→ THE PROBLEM
The following data has a line with "Definition sdu_elts (sdus" and a line with "intros -> Hl.". Write out exactly those lines and all the lines between them.

---

(** The SDUs, given by LCID and length. *)
Definition sdu_ok (sdu : Z * Z) : Prop := 0 <= sdu.1 < 32 /\ 0 <= sdu.2 < 32768.
Definition sdu_elts (sdus : list (Z * Z)) : list element := map (fun sdu => ESdu sdu.1 sdu.2) sdus.
Lemma next_sdu_writes N s es l n :
  writes N s es -> (length (marked es) + 4 <= N)%nat -> 0 <= l < 32 -> 0 <= n < 32768 ->
  exists s', (s ← next_element last_size s; put_sdu l n s) = Ok s' /\ writes N s' (es ++ [ESdu l n]) /\ h_ces s' = h_ces s.
Proof.
  intros Hw HN Hl Hn. destruct (next_ready N s es last_size Hw) as (s1 & -> & Hr & Hc); [done|]. cbn [mbind res_bind].
  destruct (put_sdu_writes N s1 es l n Hr HN Hl Hn) as (s2 & -> & Hw2 & Hc2). exists s2. repeat split; [apply Hw2 | apply Hw2 | congruence].
Qed.
Lemma dl_sdus_writes N sdus : forall s es,
  writes N s es -> Forall sdu_ok sdus -> (3 * (length es + length sdus) + 4 <= N)%nat ->
  exists s', dl_sdus sdus s = Ok s' /\ writes N s' (es ++ sdu_elts sdus) /\ h_ces s' = h_ces s.
Proof.
  induction sdus as [|[l n] sdus IH]; intros s es Hw Hok HN.
  - exists s. cbn. by rewrite app_nil_r.
  - apply Forall_cons in Hok as [[Hl Hn] Hok]. cbn [fst snd length] in *.
    pose proof (length_marked es). destruct (next_sdu_writes N s es l n Hw) as (s1 & E1 & Hw1 & Hc1); [lia | done | done|].
    destruct (IH s1 (es ++ [ESdu l n])) as (s2 & E2 & Hw2 & Hc2); [done | done | rewrite length_app; cbn; lia|].
    exists s2. split.
    + cbn [dl_sdus]. destruct (next_element last_size s) as [s0|]; [|discriminate E1]. cbn [mbind res_bind] in *. by rewrite E1.
    + cbn [sdu_elts map fst snd]. rewrite <- app_assoc in Hw2. split; [done | congruence].
Qed.

(** The end of the header. *)
Lemma writes_last_at N s es e : writes N s (es ++ [e]) -> last_at N s es (elt_lcid e).
Proof.
  intros (Hl & [(H & _) | (es1 & e1 & rest & He & _ & _ & Hm & Hp & _)]); [by apply app_nil in H as [_ H]|].
  apply app_inj_tail in He as [-> ->]. destruct (enc_cons e1) as (r & He & _). rewrite He in Hm.
  split; [done|]. split; [done|]. by exists (r ++ rest).
Qed.
Lemma write_ces pre l rest ces off :
  off = Z.of_nat (length pre) + 1 -> (length ces <= length rest)%nat ->
  exists rest', (if Z.of_nat (length ces) >? 0 then mem_write (pre ++ l :: rest) off ces else Ok (pre ++ l :: rest)) =
    Ok (pre ++ [l] ++ ces ++ rest') /\ length rest = (length ces + length rest')%nat.
Proof.
  intros -> Hl. exists (drop (length ces) rest). split; [|rewrite length_drop; lia].
  replace (pre ++ l :: rest) with ((pre ++ [l]) ++ rest) by by rewrite <- app_assoc.
  rewrite (app_assoc pre [l]).
  destruct (Z.gtb_spec (Z.of_nat (length ces)) 0) as [H | H].
  - rewrite mem_write_ok by (rewrite ?length_app; cbn [length]; lia).
    replace (Z.to_nat (Z.of_nat (length pre) + 1)) with (length (pre ++ [l])) by (rewrite length_app; cbn; lia).
    by rewrite take_app_length, drop_app_add.
  - destruct ces; [done | cbn in H; lia].
Qed.
(** The bytes of a header: marked subheaders, the last one, and the control elements. *)
Definition header (es : list element) (l : Z) (ces : list Z) : list Z := marked es ++ [l] ++ ces.
Lemma header_result es l ces m rest n :
  m = marked es ++ [l] ++ ces ++ rest -> n = Z.of_nat (length (header es l ces)) -> take (Z.to_nat n) m = header es l ces.
Proof.
  intros -> ->. unfold header. rewrite Nat2Z.id.
  replace (marked es ++ [l] ++ ces ++ rest) with ((marked es ++ [l] ++ ces) ++ rest) by by rewrite <- !app_assoc.
  by rewrite take_app_length.
Qed.
Lemma finish_last N s es l :
  last_at N s es l -> (length (marked es) + 1 + length (h_ces s) <= N)%nat ->
  (length (header es l (h_ces s)) < 256)%nat ->
  exists m, finish_header 0 s = Ok (Z.of_nat (length (header es l (h_ces s))), m) /\ length m = N /\
    take (length (header es l (h_ces s))) m = header es l (h_ces s).
Proof.
  intros (Hl & Hp & rest & Hm) HN Hlt. unfold finish_header. cbn [Z.gtb Z.compare]. cbn [mbind res_bind].
  assert (HL : length (header es l (h_ces s)) = (length (marked es) + 1 + length (h_ces s))%nat)
    by (unfold header; rewrite !length_app; cbn; lia).
  cbn [h_mem h_ces h_pos]. rewrite Hm in *. rewrite length_app in Hl. cbn [length] in Hl.
  destruct (write_ces (marked es) l rest (h_ces s) (h_pos s + 1)) as (rest' & E & Hrest); [lia | lia|].
  lazymatch goal with |- context [update_field (proj := h_pos) ?f s] =>
    change (h_ces (update_field (proj := h_pos) f s)) with (h_ces s);
    change (h_mem (update_field (proj := h_pos) f s)) with (h_mem s);
    change (h_pos (update_field (proj := h_pos) f s)) with (h_pos s + 1) end.
  rewrite Hm, E. cbn [mbind res_bind]. eexists. split.
  - do 2 f_equal. unfold u8. rewrite wrapu_small by (change (2 ^ 8) with 256; lia). lia.
  - split; [rewrite !length_app; cbn; lia|]. rewrite <- (Nat2Z.id (length _)). by eapply header_result.
Qed.
Lemma finish_padding N s es pp :
  writes N s es -> 0 < pp -> (length (marked es) + 1 + length (h_ces s) <= N)%nat ->
  (length (header es SHORT_PADDING (h_ces s)) < 256)%nat ->
  exists m, finish_header pp s = Ok (Z.of_nat (length (header es SHORT_PADDING (h_ces s))), m) /\ length m = N /\
    take (length (header es SHORT_PADDING (h_ces s))) m = header es SHORT_PADDING (h_ces s).
Proof.
  intros Hw Hpp HN Hlt.
  enough (exists s', (s' ← set_E s; put_fixed SHORT_PADDING (s' <| h_pos := h_pos s + last_size s |>)) = Ok s' /\
    last_at N s' es SHORT_PADDING /\ h_ces s' = h_ces s) as (s' & E & Hat & Hc).
  { destruct (finish_last N s' es SHORT_PADDING Hat) as (m & E2 & Hm); [by rewrite Hc | by rewrite Hc|].
    exists m. rewrite Hc in *. split; [|done]. rewrite <- E2. unfold finish_header.
    destruct (Z.gtb_spec pp 0); [|lia]. destruct (set_E s) as [s1|]; [|discriminate E]. cbn [mbind res_bind] in E |- *.
    by rewrite E. }
  destruct es as [|e es _] using rev_ind.
  - destruct Hw as (Hl & [(_ & Hp & _ & Hs) | (es0 & e & rest & H & _)]); [|by symmetry in H; apply app_nil in H as [_ H]].
    unfold marked in *. cbn in HN. destruct (h_mem s) as [|b mem] eqn:Hm; [cbn in Hl; lia|].
    unfold set_E. rewrite Hm, Hp. change (array_get (b :: mem) 0) with (Ok b). cbn [mbind res_bind].
    rewrite array_set_0. cbn [mbind res_bind].
    unfold put_fixed. cbn -[array_set]. rewrite Hs, array_set_0. cbn [mbind res_bind].
    eexists. split; [reflexivity|]. split; [|done]. split; [done|]. split; [by cbn|]. by exists mem.
  - destruct (advance_last N s es e Hw) as (s1 & -> & Hc & Hr). cbn [mbind res_bind].
    destruct (put_fixed_ready N _ _ SHORT_PADDING Hr) as (s2 & rest & -> & Hc2 & Hl2 & _ & Hp2 & Hm2 & _);
      [lia | unfold SHORT_PADDING; lia|].
    exists s2. split; [done|]. split; [|by rewrite Hc2, <- Hc]. split; [done|]. split; [|by exists rest].
    rewrite Hp2. apply Hr.
Qed.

---

→ ANSWER AREA
Definition sdu_elts (sdus : list (Z * Z)) : list element := map (fun sdu => ESdu sdu.1 sdu.2) sdus.
Lemma next_sdu_writes N s es l n :
  writes N s es -> (length (marked es) + 4 <= N)%nat -> 0 <= l < 32 -> 0 <= n < 32768 ->
  exists s', (s ← next_element last_size s; put_sdu l n s) = Ok s' /\ writes N s' (es ++ [ESdu l n]) /\ h_ces s' = h_ces s.
Proof.
  intros Hw HN Hl Hn. destruct (next_ready N s es last_size Hw) as (s1 & -> & Hr & Hc); [done|]. cbn [mbind res_bind].
  destruct (put_sdu_writes N s1 es l n Hr HN Hl Hn) as (s2 & -> & Hw2 & Hc2). exists s2. repeat split; [apply Hw2 | apply Hw2 | congruence].
Qed.
Lemma dl_sdus_writes N sdus : forall s es,
  writes N s es -> Forall sdu_ok sdus -> (3 * (length es + length sdus) + 4 <= N)%nat ->
  exists s', dl_sdus sdus s = Ok s' /\ writes N s' (es ++ sdu_elts sdus) /\ h_ces s' = h_ces s.
Proof.
  induction sdus as [|[l n] sdus IH]; intros s es Hw Hok HN.
  - exists s. cbn. by rewrite app_nil_r.
  - apply Forall_cons in Hok as [[Hl Hn] Hok]. cbn [fst snd length] in *.
    pose proof (length_marked es). destruct (next_sdu_writes N s es l n Hw) as (s1 & E1 & Hw1 & Hc1); [lia | done | done|].
    destruct (IH s1 (es ++ [ESdu l n])) as (s2 & E2 & Hw2 & Hc2); [done | done | rewrite length_app; cbn; lia|].
    exists s2. split.
    + cbn [dl_sdus]. destruct (next_element last_size s) as [s0|]; [|discriminate E1]. cbn [mbind res_bind] in *. by rewrite E1.
    + cbn [sdu_elts map fst snd]. rewrite <- app_assoc in Hw2. split; [done | congruence].
Qed.

(** The end of the header. *)
Lemma writes_last_at N s es e : writes N s (es ++ [e]) -> last_at N s es (elt_lcid e).
Proof.
  intros (Hl & [(H & _) | (es1 & e1 & rest & He & _ & _ & Hm & Hp & _)]); [by apply app_nil in H as [_ H]|].
  apply app_inj_tail in He as [-> ->]. destruct (enc_cons e1) as (r & He & _). rewrite He in Hm.
  split; [done|]. split; [done|]. by exists (r ++ rest).
Qed.
Lemma write_ces pre l rest ces off :
  off = Z.of_nat (length pre) + 1 -> (length ces <= length rest)%nat ->
  exists rest', (if Z.of_nat (length ces) >? 0 then mem_write (pre ++ l :: rest) off ces else Ok (pre ++ l :: rest)) =
    Ok (pre ++ [l] ++ ces ++ rest') /\ length rest = (length ces + length rest')%nat.
Proof.
  intros -> Hl. exists (drop (length ces) rest). split; [|rewrite length_drop; lia].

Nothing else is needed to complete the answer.